WEEKLY FEATURE: Cuomo Threatens Senecas

Governor Andrew Cuomo (l.) is raising the stakes in New York’s revenue-sharing dispute with the Seneca Indian Nation, threatening the tribe with a competing commercial casino in its lucrative Niagara Falls market. To make matters worse, the tribe is facing accusations that it bugged an office of the state Gaming Commission.

An impasse between the Seneca Indian Nation and the state of New York over casino revenue-sharing payments has erupted into a war of words between the tribe and the office of Gov. Andrew Cuomo.

Last week, an expected meeting in Niagara Falls between the governor and Seneca President Todd Gates failed to come off, and a Cuomo spokesman said the state will consider placing a competing commercial casino in Niagara Falls unless the tribe resumes the payments, which the state says its federally mandated compact requires.

To complicate matters further, allegations have surfaced that the Senecas placed a listening device in an office the New York Gaming Commission leases from the tribe’s Buffalo casino.

The payments dispute erupted in March, when the Senecas announced they were ceasing 14 years of payments?25 percent of the slot machine revenues at their casinos in Niagara Falls, Buffalo and Salamanca?a sum totaling more than $1.4 billion since the compact came into effect in 2002.

The obligation ended with the expiration of the original agreement in 2016, so the tribe says. The state says the compact calls for the payments to continue another 10 years, based on a renegotiated agreement concluded in 2013.

The standoff has municipalities in 16 western New York counties?and particularly the casinos’ three host cities?struggling to make up a combined financial shortfall of more than $10 million a year.

“We believe if they don’t pay the compact is null and void,” an administration official said last week, speaking on condition of anonymity. “As a condition of that compact they get exclusivity, and if they don’t honor their end we’re going to explore how to put a casino in Niagara Falls.”

A Seneca spokesman responded, “The governor has had five months to meet with President Gates, five months to articulate his position to President Gates and five months to engage in productive dialogue with President Gates. Instead, he has routinely chosen media statements and attacks.”

He added, “The governor is turning to threats against the thousands of local jobs the Seneca Nation’s gaming operations have created in western New York.”

It’s not the first time that Cuomo has targeted the Senecas’ most lucrative casino market, although even in Niagara Falls revenues have been slipping in recent years in the increasingly saturated environment that characterizes gaming in New York. The state is home to seven tribal casinos, eight racinos and three new full-scale commercial casinos, with a fourth set to open in the Catskills next spring, 90 miles from New York City, not to mention pari-mutuel racing and a state lottery. State law also authorizes another three commercial casinos over the next 10 years, and developers are hoping those will go to the only market in the state that can be said to be underserved?New York City itself.

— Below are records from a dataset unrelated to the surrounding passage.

(** [chars], laid along [v] from its [k]-th cell on, stays inside a grid of
    the given size. *)
Definition fits_from (height width : nat) (v : Var) (k : nat)
    (chars : string) : Prop :=
  chars = "" \/
  match v_direction v with
  | ACROSS => v_i v < height /\ v_j v + k + String.length chars <= width
  | DOWN => v_j v < width /\ v_i v + k + String.length chars <= height
  end.

(** Wherever the words of two bindings reach the same cell, they put the
    same letter there. *)
Definition agree_on_cells (a : Assignment) : Prop :=
  forall p q r c x y,
    In p a -> In q a ->
    letter_from (fst p) (snd p) 0 r c = Some x ->
    letter_from (fst q) (snd q) 0 r c = Some y ->
    x = y.

(** Row and column of the [k]-th cell of a variable. *)
Definition row_of (v : Var) (k : nat) : nat :=
  v_i v + (if is_DOWN (v_direction v) then k else 0).

Definition col_of (v : Var) (k : nat) : nat :=
  v_j v + (if is_ACROSS (v_direction v) then k else 0).
(** * Properties *)

(** ** Equality tests and dictionaries *)

Lemma Direction_eqb_eq (a b : Direction) : Direction_eqb a b = true <-> a = b.
Proof. destruct a, b; simpl; split; congruence. Qed.

Lemma Var_eqb_eq (a b : Var) : Var_eqb a b = true <-> a = b.
Proof.
  unfold Var_eqb. rewrite !andb_true_iff, !Nat.eqb_eq, Direction_eqb_eq.
  destruct a, b; simpl. split.
  - intros [[[-> ->] ->] ->]. reflexivity.
  - intros E. injection E as -> -> -> ->. auto.
Qed.

Lemma Var_eqb_refl (a : Var) : Var_eqb a a = true.
Proof. apply Var_eqb_eq. reflexivity. Qed.

Lemma Arc_eqb_eq (p q : Arc) : Arc_eqb p q = true <-> p = q.
Proof.
  unfold Arc_eqb. rewrite andb_true_iff, !Var_eqb_eq.
  destruct p, q; simpl. split.
  - intros [-> ->]. reflexivity.
  - intros E. injection E as -> ->. auto.
Qed.

Section DictFacts.
Context {K V : Type} (eqb : K -> K -> bool).
Hypothesis eqb_eq : forall a b, eqb a b = true <-> a = b.

Lemma dict_get_set_same (d : list (K * V)) k v :
  dict_get eqb (dict_set eqb d k v) k = Some v.
Proof.
  induction d as [|[k' v'] d IH]; simpl.
  - replace (eqb k k) with true; [reflexivity|].
    symmetry. apply eqb_eq. reflexivity.
  - destruct (eqb k' k) eqn:E; simpl; rewrite E; auto.
Qed.

Lemma dict_get_set_other (d : list (K * V)) k v k0 :
  k0 <> k -> dict_get eqb (dict_set eqb d k v) k0 = dict_get eqb d k0.
Proof.
  intros N. induction d as [|[k' v'] d IH]; simpl.
  - destruct (eqb k k0) eqn:E; [apply eqb_eq in E; congruence | reflexivity].
  - destruct (eqb k' k) eqn:E; simpl.
    + apply eqb_eq in E. subst k'.
      destruct (eqb k k0) eqn:E0; [apply eqb_eq in E0; congruence | reflexivity].
    + destruct (eqb k' k0); auto.
Qed.

Lemma dict_keys_set_present (d : list (K * V)) k v v0 :
  dict_get eqb d k = Some v0 ->
  dict_keys (dict_set eqb d k v) = dict_keys d.
Proof.
  unfold dict_keys.
  induction d as [|[k' v'] d IH]; simpl; [discriminate|].
  destruct (eqb k' k) eqn:E; simpl; [reflexivity|].
  intros H. rewrite IH; auto.
Qed.

Lemma dict_get_In (d : list (K * V)) k v :
  dict_get eqb d k = Some v -> In (k, v) d.
Proof.
  induction d as [|[k' v'] d IH]; simpl; [discriminate|].
  destruct (eqb k' k) eqn:E.
  - apply eqb_eq in E. subst. intros [= ->]. auto.
  - auto.
Qed.

Lemma dict_get_key_present (d : list (K * V)) k :
  In k (dict_keys d) -> exists v, dict_get eqb d k = Some v.
Proof.
  unfold dict_keys.
  induction d as [|[k' v'] d IH]; simpl; [tauto|].
  intros [E | H].
  - subst k'. replace (eqb k k) with true; eauto.
    symmetry. apply eqb_eq. reflexivity.
  - destruct (eqb k' k); eauto.
Qed.
End DictFacts.

(** ** Shrinking of the domain store *)

Lemma shrinks_to_refl (doms : Domains) : shrinks_to doms doms.
Proof.
  induction doms; constructor; auto.
  repeat split; auto using incl_refl.
Qed.

Lemma shrinks_to_trans (d1 d2 d3 : Domains) :
  shrinks_to d1 d2 -> shrinks_to d2 d3 -> shrinks_to d1 d3.
Proof.
  intros H. revert d3. induction H as [|p p' l l' [K [I L]] H IH]; intros d3 H3.
  - inversion H3. constructor.
  - inversion H3 as [|q q' m m' [K' [I' L']] H' ]; subst.
    constructor.
    + repeat split; [congruence | eapply incl_tran; eauto | lia].
    + apply IH. assumption.
Qed.

Lemma shrinks_to_get (doms doms' : Domains) v ws' :
  shrinks_to doms doms' ->
  dict_get Var_eqb doms' v = Some ws' ->
  exists ws, dict_get Var_eqb doms v = Some ws /\ incl ws' ws /\
             List.length ws' <= List.length ws.
Proof.
  induction 1 as [|[k ws] [k' ws1] l l' [K [I L]] H IH]; simpl in *.
  - discriminate.
  - subst k'. destruct (Var_eqb k v).
    + intros [= <-]. eauto.
    + auto.
Qed.

Lemma filter_length_le {A : Type} (f : A -> bool) (l : list A) :
  List.length (filter f l) <= List.length l.
Proof. induction l; simpl; [lia|]. destruct (f a); simpl; lia. Qed.

Lemma shrinks_to_set (doms : Domains) x dx cd :
  dict_get Var_eqb doms x = Some dx ->
  incl cd dx -> List.length cd <= List.length dx ->
  shrinks_to doms (dict_set Var_eqb doms x cd).
Proof.
  induction doms as [|[k ws] doms IH]; simpl; [discriminate|].
  destruct (Var_eqb k x) eqn:E.
  - intros [= ->] I L. constructor.
    + simpl. repeat split; assumption.
    + apply shrinks_to_refl.
  - intros H I L. constructor.
    + simpl. repeat split; auto using incl_refl.
    + apply IH; assumption.
Qed.

Lemma enforce_node_consistency_shrinks (doms : Domains) :
  shrinks_to doms (enforce_node_consistency doms).
Proof.
  unfold enforce_node_consistency.
  induction doms as [|[v ws] doms IH]; simpl; constructor; auto.
  simpl. repeat split.
  - apply incl_filter.
  - apply filter_length_le.
Qed.

(** ** What [revise] computes *)

Lemma has_value_Ok (i j : nat) (xWord : string) (dy : list string) (b : bool) :
  has_value i j xWord dy = Ok b -> b = supported i j dy xWord.
Proof.
  unfold supported. induction dy as [|yWord dy IH]; simpl.
  - congruence.
  - unfold str_index.
    destruct (String.get i xWord) as [cx|] eqn:Gx; simpl; [|discriminate].
    destruct (String.get j yWord) as [cy|] eqn:Gy; simpl; [|discriminate].
    unfold chars_match at 1. rewrite Gx, Gy.
    destruct (Ascii.eqb cx cy); simpl; [congruence | auto].
Qed.

Lemma get_in_range (k : nat) (w : string) :
  k < String.length w -> exists c, String.get k w = Some c.
Proof.
  revert k. induction w as [|a w IH]; simpl; intros k H; [lia|].
  destruct k; [eauto|]. apply IH. lia.
Qed.

Lemma has_value_total (i j : nat) (xWord : string) (dy : list string) :
  i < String.length xWord ->
  (forall w2, In w2 dy -> j < String.length w2) ->
  has_value i j xWord dy = Ok (supported i j dy xWord).
Proof.
  intros Hi Hj.
  destruct (has_value i j xWord dy) as [b|e] eqn:E.
  - f_equal. eapply has_value_Ok; eauto.
  - exfalso. induction dy as [|yWord dy IH]; simpl in E; [discriminate|].
    unfold str_index in E.
    destruct (get_in_range i xWord Hi) as [cx Gx].
    destruct (get_in_range j yWord (Hj yWord (or_introl eq_refl))) as [cy Gy].
    rewrite Gx, Gy in E. simpl in E.
    destruct (Ascii.eqb cx cy); [discriminate|].
    apply IH; auto. intros; apply Hj; simpl; auto.
Qed.

Lemma revise_loop_Ok (doms : Domains) (y : Var) (i j : nat) (dy : list string)
    (dx acc cd : list string) (rm rm' : bool) :
  domain_of doms y = Ok dy ->
  revise_loop doms y i j dx acc rm = Ok (cd, rm') ->
  cd = acc ++ filter (supported i j dy) dx /\
  rm' = rm && forallb (supported i j dy) dx.
Proof.
  intros Hy. revert acc rm.
  induction dx as [|xWord dx IH]; simpl; intros acc rm H.
  - injection H as <- <-. rewrite app_nil_r, andb_true_r. auto.
  - rewrite Hy in H. simpl in H.
    destruct (has_value i j xWord dy) as [b|e] eqn:E; simpl in H; [|discriminate].
    apply has_value_Ok in E. rewrite <- E.
    destruct b; apply IH in H as [-> ->]; simpl.
    + rewrite <- app_assoc. auto.
    + rewrite andb_false_r. auto.
Qed.

Lemma revise_loop_total (doms : Domains) (y : Var) (i j : nat)
    (dy dx acc : list string) (rm : bool) :
  domain_of doms y = Ok dy ->
  (forall w, In w dx -> i < String.length w) ->
  (forall w2, In w2 dy -> j < String.length w2) ->
  revise_loop doms y i j dx acc rm =
  Ok (acc ++ filter (supported i j dy) dx,
      rm && forallb (supported i j dy) dx).
Proof.
  intros Hy Hi Hj. revert acc rm.
  induction dx as [|xWord dx IH]; simpl; intros acc rm.
  - rewrite app_nil_r, andb_true_r. reflexivity.
  - rewrite Hy. simpl.
    rewrite has_value_total by (auto; apply Hi; simpl; auto). simpl.
    destruct (supported i j dy xWord); rewrite IH by (intros; apply Hi; simpl; auto).
    + rewrite <- app_assoc. reflexivity.
    + simpl. rewrite andb_false_r. reflexivity.
Qed.

(** Whatever [revise_loop] returns was taken from its input. *)
Lemma revise_loop_sub (doms : Domains) (y : Var) (i j : nat)
    (dx acc cd : list string) (rm rm' : bool) :
  revise_loop doms y i j dx acc rm = Ok (cd, rm') ->
  incl cd (acc ++ dx) /\ List.length cd <= List.length acc + List.length dx.
Proof.
  destruct dx as [|xWord dx0] eqn:Edx.
  - simpl. intros [= <- <-]. rewrite app_nil_r. split; [apply incl_refl | lia].
  - rewrite <- Edx. intros H.
    destruct (domain_of doms y) as [dy|e] eqn:Hy.
    + destruct (revise_loop_Ok _ _ _ _ _ _ _ _ _ _ Hy H) as [-> _]. split.
      * apply incl_app; [apply incl_appl, incl_refl|].
        apply incl_appr, incl_filter.
      * rewrite length_app. pose proof (filter_length_le (supported i j dy) dx). lia.
    + subst dx. simpl in H. rewrite Hy in H. discriminate.
Qed.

The two sides first fell out with each other in 2009 when the state authorized machine gaming at racetracks. The Senecas claimed the expansion violated the regional exclusivity the tribe was guaranteed under the terms of the 2002 compact and halted revenue sharing. The dispute was resolved with the 2013 deal and the payments resumed when the state agreed to slash a portion of the tribe’s financial obligation and affirmed the tribe’s regional monopoly.

The opening earlier this year of the first upstate commercial casinos may have reignited the old dispute. Specifically, the tribe is said to be angry over the location of the new del Lago Resort & Casino, which opened in February in Tyre in the Finger Lakes region on the boundary of the Senecas’ exclusivity zone.

The eavesdropping allegation has added a new wrinkle.

The Erie County District Attorney’s Office confirmed last week that it’s investigating claims by Gaming Commission workers that the Seneca Gaming Authority planted a listening device in their Buffalo casino office. The commission has regulatory oversight of casinos in New York and has staff at every Native American casino in the state. A source with direct knowledge of the investigation, who spoke on condition of anonymity, confirmed to the Buffalo News that the device was discovered about a year ago.

The Governor’s Office cited the revelation in explaining the failure of last week’s Cuomo-Gates meeting to come off.

“Given the publicly reported and verified criminal investigation in the Seneca Nation that commenced approximately a year ago, it would be inappropriate for the governor to meet with the Seneca Nation until the matter is resolved by the Erie County District Attorney,’’ Alphonso David, Cuomo’s counsel, said in a written statement.

The tribe says the matter concerns a Seneca Gaming employee and is unrelated to the compact dispute. Gates said last week the two issues are “completely unrelated.”

“Let’s not distract from, nor try to politicize, the fact that Governor Cuomo has now canceled two meetings with the Seneca Nation regarding an issue that is important to the people he was elected to represent,’’ he said.

“The governor should spend his time trying to figure out how he will fulfill the state’s continued obligation under the compact to provide payments to the local governments rather than continuing to seek ways to discredit the Seneca Nation.”